→ WHAT YOU ARE ASKED TO DO
Output range, inclusive: from the line containing "(* ===== verification/RelayWitnesses.v" to the line containing "i_pool := None;". Restate those lines from the data below word for word and only those.

→ SUPPLIED ENTRIES

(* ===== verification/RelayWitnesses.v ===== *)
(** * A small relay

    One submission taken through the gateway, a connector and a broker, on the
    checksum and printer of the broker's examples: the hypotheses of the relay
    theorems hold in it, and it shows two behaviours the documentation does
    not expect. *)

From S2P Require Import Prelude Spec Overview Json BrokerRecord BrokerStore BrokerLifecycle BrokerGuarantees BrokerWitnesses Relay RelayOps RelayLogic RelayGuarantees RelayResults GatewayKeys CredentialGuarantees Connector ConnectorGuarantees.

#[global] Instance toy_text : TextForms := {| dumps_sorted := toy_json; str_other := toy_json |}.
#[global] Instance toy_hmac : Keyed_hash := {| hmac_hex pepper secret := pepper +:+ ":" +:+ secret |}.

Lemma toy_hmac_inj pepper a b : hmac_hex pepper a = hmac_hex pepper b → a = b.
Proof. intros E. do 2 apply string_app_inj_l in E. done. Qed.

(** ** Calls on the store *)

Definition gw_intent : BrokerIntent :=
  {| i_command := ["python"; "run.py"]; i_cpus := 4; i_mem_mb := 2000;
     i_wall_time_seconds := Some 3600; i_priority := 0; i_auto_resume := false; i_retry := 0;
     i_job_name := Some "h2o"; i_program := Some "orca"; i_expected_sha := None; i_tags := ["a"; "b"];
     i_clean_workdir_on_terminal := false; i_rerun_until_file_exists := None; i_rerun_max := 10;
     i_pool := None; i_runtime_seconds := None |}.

==

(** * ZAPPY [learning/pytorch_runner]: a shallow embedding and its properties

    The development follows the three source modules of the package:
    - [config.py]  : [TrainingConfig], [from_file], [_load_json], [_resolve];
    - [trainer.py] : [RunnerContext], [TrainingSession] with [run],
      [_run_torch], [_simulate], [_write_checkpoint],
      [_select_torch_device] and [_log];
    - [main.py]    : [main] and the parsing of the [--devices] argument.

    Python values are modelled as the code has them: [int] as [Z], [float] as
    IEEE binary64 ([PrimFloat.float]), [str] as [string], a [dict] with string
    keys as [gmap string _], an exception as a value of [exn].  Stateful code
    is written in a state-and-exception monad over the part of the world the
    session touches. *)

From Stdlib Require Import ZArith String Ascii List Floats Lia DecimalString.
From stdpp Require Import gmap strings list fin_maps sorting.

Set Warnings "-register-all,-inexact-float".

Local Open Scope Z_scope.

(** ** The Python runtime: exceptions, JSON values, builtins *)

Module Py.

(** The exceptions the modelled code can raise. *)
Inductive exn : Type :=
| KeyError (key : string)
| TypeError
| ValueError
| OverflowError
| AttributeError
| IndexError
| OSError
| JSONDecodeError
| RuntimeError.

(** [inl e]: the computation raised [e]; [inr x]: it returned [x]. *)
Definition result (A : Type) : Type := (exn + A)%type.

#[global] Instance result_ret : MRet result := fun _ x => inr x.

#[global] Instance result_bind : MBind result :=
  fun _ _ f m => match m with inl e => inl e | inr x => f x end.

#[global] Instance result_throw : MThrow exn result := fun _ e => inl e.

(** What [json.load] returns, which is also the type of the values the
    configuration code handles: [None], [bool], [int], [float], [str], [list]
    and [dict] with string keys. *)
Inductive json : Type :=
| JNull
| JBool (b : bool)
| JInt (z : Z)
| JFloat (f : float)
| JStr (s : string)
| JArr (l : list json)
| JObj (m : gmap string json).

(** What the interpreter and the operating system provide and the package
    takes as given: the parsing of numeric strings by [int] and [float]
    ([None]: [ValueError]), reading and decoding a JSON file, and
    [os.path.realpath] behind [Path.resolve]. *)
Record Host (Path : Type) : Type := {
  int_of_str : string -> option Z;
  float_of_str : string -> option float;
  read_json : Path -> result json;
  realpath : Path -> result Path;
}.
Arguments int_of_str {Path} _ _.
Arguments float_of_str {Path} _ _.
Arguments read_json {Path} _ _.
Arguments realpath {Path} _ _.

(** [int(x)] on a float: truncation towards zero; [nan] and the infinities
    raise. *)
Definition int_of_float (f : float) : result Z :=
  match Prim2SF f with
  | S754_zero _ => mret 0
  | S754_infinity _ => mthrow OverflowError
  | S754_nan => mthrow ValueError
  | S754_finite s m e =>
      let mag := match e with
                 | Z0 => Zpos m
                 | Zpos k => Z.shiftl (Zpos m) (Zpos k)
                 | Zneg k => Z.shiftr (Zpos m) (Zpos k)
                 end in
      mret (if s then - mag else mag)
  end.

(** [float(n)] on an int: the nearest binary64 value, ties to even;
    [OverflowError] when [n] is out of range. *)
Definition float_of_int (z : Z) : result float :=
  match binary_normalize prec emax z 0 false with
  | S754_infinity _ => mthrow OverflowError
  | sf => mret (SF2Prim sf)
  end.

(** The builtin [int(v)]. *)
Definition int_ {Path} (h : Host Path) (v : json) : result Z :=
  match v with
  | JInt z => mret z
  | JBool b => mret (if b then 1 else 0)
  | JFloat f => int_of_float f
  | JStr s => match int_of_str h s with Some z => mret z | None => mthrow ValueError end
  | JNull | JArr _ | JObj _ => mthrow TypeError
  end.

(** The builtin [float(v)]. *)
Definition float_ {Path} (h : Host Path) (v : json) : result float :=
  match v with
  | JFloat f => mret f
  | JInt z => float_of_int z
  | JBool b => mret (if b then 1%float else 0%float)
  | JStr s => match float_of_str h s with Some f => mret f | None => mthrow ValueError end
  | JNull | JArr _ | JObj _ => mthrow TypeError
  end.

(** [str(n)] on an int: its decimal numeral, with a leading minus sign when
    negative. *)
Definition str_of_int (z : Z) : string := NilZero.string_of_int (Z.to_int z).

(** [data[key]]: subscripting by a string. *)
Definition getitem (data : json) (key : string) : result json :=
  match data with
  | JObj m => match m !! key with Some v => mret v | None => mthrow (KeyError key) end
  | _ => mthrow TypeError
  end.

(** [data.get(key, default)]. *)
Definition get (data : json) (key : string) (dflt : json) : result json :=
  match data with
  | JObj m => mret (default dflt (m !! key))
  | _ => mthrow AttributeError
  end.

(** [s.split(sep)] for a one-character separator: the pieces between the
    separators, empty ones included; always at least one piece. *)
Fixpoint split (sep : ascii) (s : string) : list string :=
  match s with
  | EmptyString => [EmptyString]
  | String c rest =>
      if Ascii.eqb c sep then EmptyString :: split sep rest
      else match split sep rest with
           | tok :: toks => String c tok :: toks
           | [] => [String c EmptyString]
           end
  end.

→ TASK RESPONSE
(* ===== verification/RelayWitnesses.v ===== *)
(** * A small relay

    One submission taken through the gateway, a connector and a broker, on the
    checksum and printer of the broker's examples: the hypotheses of the relay
    theorems hold in it, and it shows two behaviours the documentation does
    not expect. *)

From S2P Require Import Prelude Spec Overview Json BrokerRecord BrokerStore BrokerLifecycle BrokerGuarantees BrokerWitnesses Relay RelayOps RelayLogic RelayGuarantees RelayResults GatewayKeys CredentialGuarantees Connector ConnectorGuarantees.

#[global] Instance toy_text : TextForms := {| dumps_sorted := toy_json; str_other := toy_json |}.
#[global] Instance toy_hmac : Keyed_hash := {| hmac_hex pepper secret := pepper +:+ ":" +:+ secret |}.

Lemma toy_hmac_inj pepper a b : hmac_hex pepper a = hmac_hex pepper b → a = b.
Proof. intros E. do 2 apply string_app_inj_l in E. done. Qed.

(** ** Calls on the store *)

Definition gw_intent : BrokerIntent :=
  {| i_command := ["python"; "run.py"]; i_cpus := 4; i_mem_mb := 2000;
     i_wall_time_seconds := Some 3600; i_priority := 0; i_auto_resume := false; i_retry := 0;
     i_job_name := Some "h2o"; i_program := Some "orca"; i_expected_sha := None; i_tags := ["a"; "b"];
     i_clean_workdir_on_terminal := false; i_rerun_until_file_exists := None; i_rerun_max := 10;
     i_pool := None; i_runtime_seconds := None |}.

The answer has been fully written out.